> **EXERCISE MATERIAL**:
------------------------------------------------------------------------

(** * ESM common definitions: fixed-width strings and reader contexts

    A shallow embedding of [components/esm/esmcommon.hpp]: the
    [FixedString<capacity>] buffer with its conversions, assignment and
    comparison operators, and the [ESM_Context] record, followed by the
    reader and overlay layers that the header supports. *)

From Stdlib Require Import NArith Lia.
From Stdlib.Strings Require Import Byte.
From Stdlib Require Import ZArith.
From stdpp Require Import base option list strings gmap.

Open Scope nat_scope.

(** ** Bytes and raw memory operations *)

(** [char] is one octet; the terminator ['\0'] is [x00]. *)
Abbreviation NUL := x00 (only parsing).

#[global] Instance byte_eq_decision : EqDecision byte := Byte.byte_eq_dec.

(** The test [c == '\0']. *)
Definition is_nul (c : byte) : bool := Byte.eqb c NUL.

(** [std::memset(dst, c, n)]: the first [n] bytes of [dst] become [c]. *)
Definition memset (dst : list byte) (c : byte) (n : nat) : list byte :=
  replicate n c ++ drop n dst.

(** [std::memcpy(dst, src, n)]: the first [n] bytes of [dst] are
    replaced by the first [n] bytes of [src]. *)
Definition memcpy (dst src : list byte) (n : nat) : list byte :=
  take n src ++ drop n dst.

(** The same three writes with every access checked against the
    bounds of the arrays: [None] as soon as a byte outside [dst] would
    be written or a byte outside [src] read. *)
Definition memset_checked (dst : list byte) (c : byte) (n : nat)
  : option (list byte) :=
  if decide (n ≤ length dst) then Some (memset dst c n) else None.

Definition memcpy_checked (dst src : list byte) (n : nat)
  : option (list byte) :=
  if decide (n ≤ length dst ∧ n ≤ length src)
  then Some (memcpy dst src n) else None.

Definition store_checked (dst : list byte) (i : nat) (c : byte)
  : option (list byte) :=
  if decide (i < length dst) then Some (<[i := c]> dst) else None.

(** [strnlen(s, maxlen)]: the number of bytes before the first zero
    byte, looking at no more than [maxlen] bytes. *)
Fixpoint strnlen (s : list byte) (maxlen : nat) {struct maxlen} : nat :=
  match maxlen, s with
  | S m, c :: s' => if is_nul c then 0 else S (strnlen s' m)
  | _, _ => 0
  end.

(** [strncmp(s1, s2, n)]: compares at most [n] characters as
    [unsigned char], stopping behind a zero byte; only the sign of the
    result is specified, so the result is a [comparison]. A read outside
    either array has no defined result ([None]). [i] is the index
    reached, [n] the number of characters still allowed. *)
Fixpoint strncmp_from (n i : nat) (s1 s2 : list byte) : option comparison :=
  match n with
  | 0 => Some Eq
  | S n' =>
      c1 ← s1 !! i;
      c2 ← s2 !! i;
      if negb (Byte.eqb c1 c2)
      then Some (N.compare (Byte.to_N c1) (Byte.to_N c2))
      else if is_nul c1 then Some Eq
      else strncmp_from n' (S i) s1 s2
  end.

Definition strncmp (s1 s2 : list byte) (n : nat) : option comparison :=
  strncmp_from n 0 s1 s2.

------------------------------------------------------------------------

> **EXERCISE INSTRUCTIONS**: The expected output is the run of lines from the one that includes "c2 ← s2 !! i;" through the end of the listing above, exactly as they stand.

> **ANSWER BOX**:
      c2 ← s2 !! i;
      if negb (Byte.eqb c1 c2)
      then Some (N.compare (Byte.to_N c1) (Byte.to_N c2))
      else if is_nul c1 then Some Eq
      else strncmp_from n' (S i) s1 s2
  end.

Definition strncmp (s1 s2 : list byte) (n : nat) : option comparison :=
  strncmp_from n 0 s1 s2.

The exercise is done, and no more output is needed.